I drove north on US-191 to Jackson WY.

Teton National Park, an active 40-mile-long mountain front known as the Teton Range, was formed by both earthquakes from continual fault action and glacial erosion creating an environment suitable for an abundance of wildlife in the area like moose, mule deer, elk, bears, coyotes, weasel and other smaller animals. The range includes eight peaks over 12,000 feet, seven morainal lakes run along the base of the range, and more than 100 alpine lakes can be found in the backcountry.
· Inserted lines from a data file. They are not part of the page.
(** * FordPixelWizard: the pixel-art pipeline of [src/PixelArtProcessor.cpp]

    A shallow embedding of [PixelArtProcessor::Process] and of the stages it
    calls, followed by the properties of the pipeline.  Of the control panel
    ([src/App.cpp]) the two places that meet the pipeline are embedded: the
    colour count it shows for a preset and [App::RandomizeParams].

    Conventions.
    - A C++ [int] is a [Z].  Image sizes are assumed small enough that no
      [int] expression of the source overflows ([valid_input] bounds the pixel
      count), so no wrap-around has to be written out.
    - An 8-bit channel ([uchar]) is a [Z] in [0, 255]; [Mat_ok] states the range.
    - A [cv::Mat] of type [CV_8UC3] is its type code and its rows of pixels.
    - [float] and [double] values are rationals.  Where the source computes on
      small integers and dyadic weights only (squared colour distances, the
      error-diffusion weights k/16, the brightness average) the floating-point
      result is exact and is written with integer arithmetic.  Where rounding
      of the floating-point unit matters (Gaussian smoothing, the mean of a
      block, Lab conversion, k-means, the unsharp mask, the luminance weights)
      the operation is a field of the [OpenCV] interface below.
    - OpenCV itself is not part of the repository: it is the record [OpenCV],
      and what is assumed of it is [OpenCV_spec].  Of [cv::mean] nothing is
      assumed there: it multiplies the sum by the rounded reciprocal of the
      count in [double], which need not be the quotient.
    - [Mat::at] checks its indices under [CV_DbgAssert] only.  The embedding
      is that of a release build, where the check is compiled out: an index
      outside the matrix raises nothing and reads whatever the memory holds,
      a value the interface supplies ([stray_float], [stray_int]) and of
      which nothing is assumed. *)

From Stdlib Require Import ZArith QArith Qround Qminmax Lia.
From stdpp Require Import base list numbers.
(** X7. Called before [initializeAi] with a positive total,
    [generateQuestions] makes no backend call: the "not initialised" error
    of [getAi] is caught, written to the console, and what the caller gets
    is the communication message (the file-protocol one on a [file:] page). *)
Theorem generateQuestions_before_initialize
    (env : Env) (standardDescription : string)
    (requests : list QuestionRequest) (w : World) :
  ai w = None ->
  totalQuestions requests <> 0%Z ->
  generateQuestions env standardDescription requests w
  = (Threw (ErrorObject (if fileProtocol env then MSG_FILE_PROTOCOL
                         else MSG_COMMUNICATION)),
     {| ai := None; calls := calls w;
        console := console w ++ [ErrorObject MSG_UNINITIALIZED] |}).
Proof.
  intros Hai Htotal.
  unfold generateQuestions, try_catch, bind, getAi.
  destruct (Z.eqb_spec (totalQuestions requests) 0); [contradiction|].
  rewrite Hai.
  destruct (@GatewayFacts.handleApiError_throws json env (ErrorObject MSG_UNINITIALIZED) w)
    as (m & -> & ->).
  rewrite Hai.
  replace (is_auth_failure (ErrorObject MSG_UNINITIALIZED)) with false
    by (vm_compute; reflexivity).
  reflexivity.
Qed.

Lemma generateQuestions_before_initialize_witness :
  generateQuestions (Scenario.replying (Responds (Json Scenario.onSchema))) "standard"
    Scenario.oneOx Scenario.uninitialised
  = (Threw (ErrorObject MSG_COMMUNICATION),
     {| ai := None; calls := [];
        console := [ErrorObject MSG_UNINITIALIZED] |}).
Proof.
  exact (generateQuestions_before_initialize
           (Scenario.replying (Responds (Json Scenario.onSchema))) "standard"
           Scenario.oneOx Scenario.uninitialised eq_refl ltac:(discriminate)).
Defined.

End GatewayMore.

(* ===================================================================== *)
(** ** The gateway: streams and speech                                    *)
(* ===================================================================== *)

Module GatewayMediaFacts.
Import Types Gateway GatewayKeys GatewayMedia.

Lemma lift_handleApiError {A} menv error mw :
  lift (@handleApiError A (env menv) error) mw
  = (Threw (ErrorObject (if is_auth_failure error then MSG_INVALID_KEY
                         else failureMessage menv)),
     logged error mw).
Proof.
  unfold lift.
  destruct (@GatewayFacts.handleApiError_throws A (env menv) error (world mw))
    as (m & -> & ->).
  unfold failureMessage, logged. destruct (is_auth_failure error); reflexivity.
Qed.

Lemma internal_errors_are_no_auth_failure :
  is_auth_failure (ErrorObject MSG_UNINITIALIZED) = false
  /\ is_auth_failure (ErrorObject MSG_NO_AUDIO) = false.
Proof. split; vm_compute; reflexivity. Qed.
(** ** The API client *)

(** C6, as amended.  On a response whose status code is not 200,
    [get_api_answer] returns no value: it logs one error that names the
    endpoint and the code, and raises [HTTPError] with the text
    ['Неверный код ответа сервера. <code>'], which carries the code. *)
Theorem get_api_answer_non_200 getenv exc_str (ts : Z)
    (response : http_response) :
  status_code response <> 200 ->
  let code := str_int (status_code response) in
  exists text e,
    get_api_answer getenv exc_str ts (Returns response)
    = ([HttpGet ENDPOINT (HEADERS getenv) ts; Log ERROR text], Raises e)
    /\ contains ENDPOINT text = true
    /\ contains code text = true
    /\ e = MkExn HTTPError (PStr ("Неверный код ответа сервера. " ++ code))
    /\ carries code e = true.
Proof.
  intros H code. apply Z.eqb_neq in H.
  unfold get_api_answer. rewrite H. cbn [negb].
  eexists. eexists. split; [reflexivity |].
  split; [| split; [| split; [reflexivity |]]].
  - apply (contains_app "Сбой в программе: Эндпоинт " ENDPOINT).
  - apply (contains_suffix
             ("Сбой в программе: Эндпоинт " ++ ENDPOINT ++ " недоступен."
              ++ "Недоступен. Код ответа API: ")).
  - apply (contains_suffix "Неверный код ответа сервера. ").
Qed.

Lemma get_api_answer_non_200_witness :
  exists text e,
    get_api_answer sample_getenv sample_exc_str 0 (answers 503 (PDict []))
    = ([HttpGet ENDPOINT "OAuth PRACTICUM_TOKEN" 0; Log ERROR text], Raises e)
    /\ contains ENDPOINT text = true
    /\ contains "503" text = true
    /\ e = MkExn HTTPError (PStr "Неверный код ответа сервера. 503")
    /\ carries "503" e = true.
Proof.
  apply (get_api_answer_non_200 sample_getenv sample_exc_str 0
           (MkResponse 503 (Returns (PDict [])))).
  simpl. lia.
Defined.

(** C6, as stated, fails: the error raised for a 503 response does not carry
    the endpoint. *)
Lemma http_error_lacks_endpoint :
  ~ (exists e,
       snd (get_api_answer sample_getenv sample_exc_str 0
              (answers 503 (PDict []))) = Raises e
       /\ exc_cls e = HTTPError
       /\ carries "503" e = true
       /\ carries ENDPOINT e = true).
Proof.
  intros (e & E & _ & _ & C).
  vm_compute in E. injection E as <-.
  vm_compute in C. discriminate C.
Qed.

(** ** The polling loop *)

(** No iteration calls the bot or sleeps: its events are one request and
    log records. *)
Lemma cycle_trace getenv py_repr exc_str (st : state) (w : cycle_input) :
  let tr := fst (cycle getenv py_repr exc_str st w) in
  fetch_dates tr = [current_timestamp st]
  /\ notifications tr = [] /\ delivered_in tr = false /\ sleeps tr = [].
Proof.
  destruct (cycle_shape getenv py_repr exc_str st w) as (logs & L & [E | (e & _ & E)]);
    rewrite E; cbn [fst];
    destruct (logs_no_notifications logs L) as (N & D & F & S);
    (split; [| split; [| split]]).
  all: try (unfold fetch_dates; cbn [flat_map app]; fold (fetch_dates logs);
            rewrite F; reflexivity).
  all: try (unfold notifications; cbn [flat_map app]; fold (notifications logs);
            exact N).
  all: try (unfold delivered_in; cbn [existsb orb]; exact D).
  all: unfold sleeps; cbn [flat_map app]; fold (sleeps logs); exact S.
Qed.

(** No iteration changes the variables of [main]. *)
Lemma cycle_keeps_state getenv py_repr exc_str (st st' : state)
    (w : cycle_input) (tr : list event) :
  cycle getenv py_repr exc_str st w = (tr, Continue st') -> st' = st.
Proof.
  intros H.
  destruct (cycle_shape getenv py_repr exc_str st w) as (logs & _ & [E | (e & _ & E)]);
    rewrite E in H; [now inversion H | discriminate H].
Qed.

(** C1.  From [status = 'reviewing'], the iteration that receives the envelope
    [{"homeworks": [{"homework_name": "hw1", "status": "approved"}]}] sends
    nothing and leaves [status] as it was: [parse_status] is applied to the
    envelope, which has no key [status], and its [KeyError] ends the [try]
    block. *)
Theorem hw1_scenario_sends_nothing getenv py_repr exc_str (now : Z) :
  cycle getenv py_repr exc_str (initial_state now)
    (MkInput (answers 200 hw1_envelope) bot_delivers)
  = ([HttpGet ENDPOINT (HEADERS getenv) now;
      Log ERROR "Ключа homework_status нет в словаре."],
     Continue (initial_state now)).
Proof. reflexivity. Qed.

(** C2.  The iteration that receives a 503 response handles the [HTTPError]
    without a log record of its own and without sleeping: its only log record
    is the one [get_api_answer] wrote, and the loop goes on at once. *)
Theorem http_503_neither_logged_nor_slept getenv py_repr exc_str (st : state)
    (bot : bot_t) (body : pyval) :
  cycle getenv py_repr exc_str st (MkInput (answers 503 body) bot)
  = (fst (get_api_answer getenv exc_str (current_timestamp st) (answers 503 body)),
     Continue st)
  /\ fst (get_api_answer getenv exc_str (current_timestamp st) (answers 503 body))
     = [HttpGet ENDPOINT (HEADERS getenv) (current_timestamp st);
        Log ERROR ("Сбой в программе: Эндпоинт " ++ ENDPOINT ++ " недоступен."
                   ++ "Недоступен. Код ответа API: 503")]
  /\ sleeps (fst (cycle getenv py_repr exc_str st (MkInput (answers 503 body) bot)))
     = [].
Proof.
  split; [| split].
  - unfold cycle, try_block. cbn. rewrite errors_guard. reflexivity.
  - reflexivity.
  - apply cycle_trace.
Qed.

(** C7.  [status] starts as ['reviewing'], and an iteration in which no
    message is delivered leaves it as it was. *)
Theorem status_kept_without_delivery getenv py_repr exc_str :
  (forall now, status (initial_state now) = PStr "reviewing")
  /\ (forall st w tr st',
        cycle getenv py_repr exc_str st w = (tr, Continue st') ->
        delivered_in tr = false ->
        status st' = status st).
Proof.
  split; [reflexivity |].
  intros st w tr st' H _.
  now rewrite (cycle_keeps_state getenv py_repr exc_str st st' w tr H).
Qed.
Fixpoint raw (fuel : nat) (st : store) (self : nat) : option PyVal :=
  match fuel with
  | 0 => None
  | S fuel' =>
      match python_value_of st self with
      | None => None
      | Some p =>
          match p with
          | VStr chars =>
              (* s = ""; for c in self._python_value: s += c._python_value *)
              match mapM_opt (λ c, match python_value_of st c with
                                   | Some (VChar s) => Some s
                                   | _ => None
                                   end) chars with
              | Some l => Some (PyStr (String.concat "" l))
              | None => None
              end
          | VTuple els =>
              match mapM_opt (raw fuel' st) els with
              | Some l => Some (PyTuple l)
              | None => None
              end
          | VList _ =>
              match iterable_elements st p with
              | Some els =>
                  match mapM_opt (raw fuel' st) els with
                  | Some l => Some (PyList l)
                  | None => None
                  end
              | None => None
              end
          | VSet _ =>
              match iterable_elements st p with
              | Some els =>
                  match mapM_opt (raw fuel' st) els with
                  | Some l => Some (PySet (py_set_of l))
                  | None => None
                  end
              | None => None
              end
          | VDict _ =>
              match mapping_items st p with
              | Some items =>
                  match mapM_opt (λ '(k, v),
                                    match raw fuel' st k, raw fuel' st v with
                                    | Some rk, Some rv => Some (rk, rv)
                                    | _, _ => None
                                    end) items with
                  | Some l => Some (PyDict (fold_left (λ d '(k, v), py_dict_set d k v) l []))
                  | None => None
                  end
              | None => None
              end
          | VFunction name _ => Some (PyFunction name)
          | VWrapper r =>
              match objects st !! r with
              | Some (OInstance c fields _) => Some (PyObject c fields)
              | _ => None
              end
          | _ => scalar_raw p
          end
      end
  end.

(** *** Truth, equality, identity, order *)

(** [bool(self._python_value)] *)
Definition payload_truth (st : store) (p : payload) : option bool :=
  match p with
  | VStr els | VTuple els => Some (negb (bool_decide (length els = 0)))
  | VList _ | VSet _ =>
      match iterable_elements st p with
      | Some els => Some (negb (bool_decide (length els = 0)))
      | None => None
      end
  | VDict _ =>
      match mapping_items st p with
      | Some items => Some (negb (bool_decide (length items = 0)))
      | None => None
      end
  | VFunction _ _ | VWrapper _ => Some true
  | _ => match scalar_raw p with Some x => Some (py_truth x) | None => None end
  end.

Definition CaMeLBool (b : bool) (metadata : Capabilities) (dependencies : list nat) : CaMeLValue :=
  mkValue (VBool b) metadata dependencies.

Definition truth (st : store) (self : nat) : outcome (store * nat) :=
  match python_value_of st self with
  | Some p =>
      match payload_truth st p with
      | Some b => Returns (new_value st (CaMeLBool b Capabilities_.camel [self]))
      | None => NoReturn
      end
  | None => NoReturn
  end.

Definition not_ (st : store) (self : nat) : outcome (store * nat) :=
  match python_value_of st self with
  | Some p =>
      match payload_truth st p with
      | Some b => Returns (new_value st (CaMeLBool (negb b) Capabilities_.camel [self]))
      | None => NoReturn
      end
  | None => NoReturn
  end.

(** [isinstance(value, type(self))] for the container classes. *)
Definition same_class (p q : payload) : bool :=
  match p, q with
  | VStr _, VStr _ | VTuple _, VTuple _ | VList _, VList _
  | VSet _, VSet _ | VDict _, VDict _ => true
  | _, _ => false
  end.

(** The loop of [CaMeLIterable.eq] over [zip(self, value)]: [False] at the
    first pair that differs, [True] when the shorter side is exhausted. *)
Fixpoint zip_eq (eqf : nat → nat → option bool) (xs ys : list nat) : option bool :=
  match xs, ys with
  | x :: xs', y :: ys' =>
      match eqf x y with
      | Some true => zip_eq eqf xs' ys'
      | Some false => Some false
      | None => None
      end
  | _, _ => Some true
  end.

(** The loop of [CaMeLMapping.eq] over [zip(self.items(), value.items())]. *)
Fixpoint zip_items_eq (eqf : nat → nat → option bool) (xs ys : list (nat * nat))
    : option bool :=
  match xs, ys with
  | (k, v) :: xs', (k', v') :: ys' =>
      match eqf k k' with
      | Some true =>
          match eqf v v' with
          | Some true => zip_items_eq eqf xs' ys'
          | Some false => Some false
          | None => None
          end
      | Some false => Some false
      | None => None
      end
  | _, _ => Some true
  end.

(** [self.eq(value).raw]: [CaMeLIterable.eq], [CaMeLMapping.eq], and
    [self._python_value == value._python_value] of [CaMeLValue.eq] for the
    other classes.  The Bool objects of the inner calls are dropped by the
    code as soon as they are read; the store does not keep them. *)
Fixpoint eq_raw (fuel : nat) (st : store) (self value : nat) : option bool :=
  match fuel with
  | 0 => None
  | S fuel' =>
      match python_value_of st self, python_value_of st value with
      | Some p, Some q =>
          match p with
          | VStr _ | VTuple _ | VList _ | VSet _ =>
              if negb (same_class p q) then Some false
              else
                match iterable_elements st p, iterable_elements st q with
                | Some xs, Some ys => zip_eq (eq_raw fuel' st) xs ys
                | _, _ => None
                end
          | VDict _ =>
              if negb (same_class p q) then Some false
              else
                match mapping_items st p, mapping_items st q with
                | Some xs, Some ys => zip_items_eq (eq_raw fuel' st) xs ys
                | _, _ => None
                end
          | VFunction f _ =>
              Some (match q with VFunction g _ => bool_decide (f = g) | _ => false end)
          | VWrapper _ =>
              match q with
              | VWrapper _ =>
                  match raw fuel st self, raw fuel st value with
                  | Some x, Some y => Some (py_eqb x y)
                  | _, _ => None
                  end
              | _ => Some false
              end
          | _ =>
              match scalar_raw p, scalar_raw q with
              | Some x, Some y => Some (py_eqb x y)
              | _, _ => Some false
              end
          end
      | _, _ => None
      end
  end.
(** X2: A removal strategy that is a text, as the loader stores when the policy
    names none, makes every scale-in fail inside the decision: the outcome is
    never [scale_in], and where pods would be removed it is [no_action] with
    a [TypeError] as reason.  Such a deployment is never scaled in. *)
Theorem text_strategy_never_scales_in
    (self : ScalingAlgorithm) (now now_remaining : Z) (name : string)
    (forecast : pyfloat) (current : Z) (c : crd) :
  resourceRemovalStrategy c = None ->
  let config := scaling_config (entry_of_crd c) in
  exists d,
    calculate_scaling_decision self now now_remaining name forecast current
      config = Ok d
    /\ action d <> scale_in
    /\ (forall pods,
          _is_in_cooldown self name (cooldown_period config) now = false ->
          pods_required_of forecast config = Ok pods ->
          pods < current ->
          d = no_action_decision current forecast
                (Some (ErrorInCalculation TypeError))).
Proof.
  intros Hnone config.
  assert (Hrrs : resource_removal_strategy config = RrsText "gradual").
  { subst config. simpl. rewrite Hnone. reflexivity. }
  destruct (_is_in_cooldown self name (cooldown_period config) now) eqn:Hcool.
  { eexists. split; [apply calculate_in_cooldown; exact Hcool|].
    split; [discriminate | intros; discriminate]. }
  destruct (_calculate_required_pods forecast (workload_per_pod config))
    as [required|e] eqn:Hreq.
  2:{ eexists. split.
      - apply calculate_on_error. unfold calculate_scaling_decision_body.
        rewrite Hcool, Hreq. reflexivity.
      - split; [discriminate|]. intros pods _ Hpods.
        unfold pods_required_of in Hpods. rewrite Hreq in Hpods.
        discriminate. }
  pose proof (body_outside_cooldown self now now_remaining name forecast
                current config required Hcool Hreq) as Hbody.
  cbv zeta in Hbody. rewrite Hrrs in Hbody. simpl ceil_of_share in Hbody.
  assert (Hpods : pods_required_of forecast config
                  = Ok (Z.max required (min_replicas config))).
  { unfold pods_required_of. rewrite Hreq. reflexivity. }
  set (p := Z.max required (min_replicas config)) in *.
  destruct (p >? current) eqn:Hout.
  { eexists. split; [apply calculate_on_success; exact Hbody|].
    split; [discriminate|]. intros pods _ Hp. rewrite Hpods in Hp.
    injection Hp as <-. lia. }
  destruct (p <? current) eqn:Hin.
  - eexists. split; [apply calculate_on_error; exact Hbody|].
    split; [discriminate | reflexivity].
  - eexists. split; [apply calculate_on_success; exact Hbody|].
    split; [discriminate|]. intros pods _ Hp. rewrite Hpods in Hp.
    injection Hp as <-. lia.
Qed.

Lemma text_strategy_never_scales_in_witness :
  calculate_scaling_decision ScalingAlgorithm_init 0 0 "web" (FFinite 150) 9
    (scaling_config (entry_of_crd bare_crd)) =
  Ok (no_action_decision 9 (FFinite 150)
        (Some (ErrorInCalculation TypeError))).
Proof.
  destruct (text_strategy_never_scales_in ScalingAlgorithm_init 0 0 "web"
              (FFinite 150) 9 bare_crd) as (d & Hd & _ & Hno).
  - reflexivity.
  - rewrite Hd. f_equal. apply (Hno 2).
    + reflexivity.
    + reflexivity.
    + lia.
Defined.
The highest mountain in the Teton Range is Grand Teton at 13,770 feet.

One night while in Jackson Hole I went to the Bar-J Ranch Chuckwagon Supper and Western Show. The ranch is still a working cattle ranch. They serve a western meal based on cattle drive meals and after supper is entertainment by the Bar-J Wranglers who sing, tell poetry, stories and jokes. It was a lot of fun!

 The Rockefeller Parkway connects Grand Teton and Yellowstone National Parks which provides a natural link between the two parks and has characteristics of both areas.

Yellowstone - Old Faithful area gets heat from magma underground and water from rain and snowfall. The water seeps down several thousand feet where it gets heated. Cracks and fissures act like plumbing where the hot water rises to produce geysers. In a geyser, the water can exceed 199 degrees F. Old Faithful erupts more requently than the other big geysers; however, it's not the largest in the park. Giant Geyser is the largest with eruptions that can reach 250 feet.

Yellowstone - Fountain Paint Pot area are acidic hot springs with a limited water supply called mudpots. Heat loving micro-organisms, called Thermophiles, help to convert the hydrogen sulfide to sulfuric acid which breaks down rock into clay. Various gases escape through the wet clay mud and cause it to bubble and plop. The thermophiles form ribbons of color ... the color is determined by temperature, season and amount of sunlight. In early summer the mudpots are thin and watery from rain and snow melt. By late summer they are thick and can lob mud over the guard rail. The Crow Tribe used to paint their tipis with this mud.

Yellowstone - Mammoth Hot Springs area is created by heat, a natural undreground plumbing system, water and limestone. The water comes from rain and snow fall and goes through the natural plumbing system gaining heat. Hot water with dissolved carbon dioxide makes a weak solution of carbonic acid. This solution dissolves calcium carbonate, the primary mineral in the limestone. At the surface it is deposited in the form of travertine, the mineral that forms the terraces. This area also has thermophiles creating colors. The terraces are living sculptures shaped by the water flow and are constantly changing.

Yellowstone - Mud Volcano area is close to one of the major vents from which the lava flowed during the last volcanic eruption 640,000 years ago. The mud features found here are some of the most acidic in the park. Hydrogen sulfide gas is present deep in the ground in this area. Thermophiles help to convert the hydrogen sulfide to sulfuric acid which breaks down rock into clay or mud.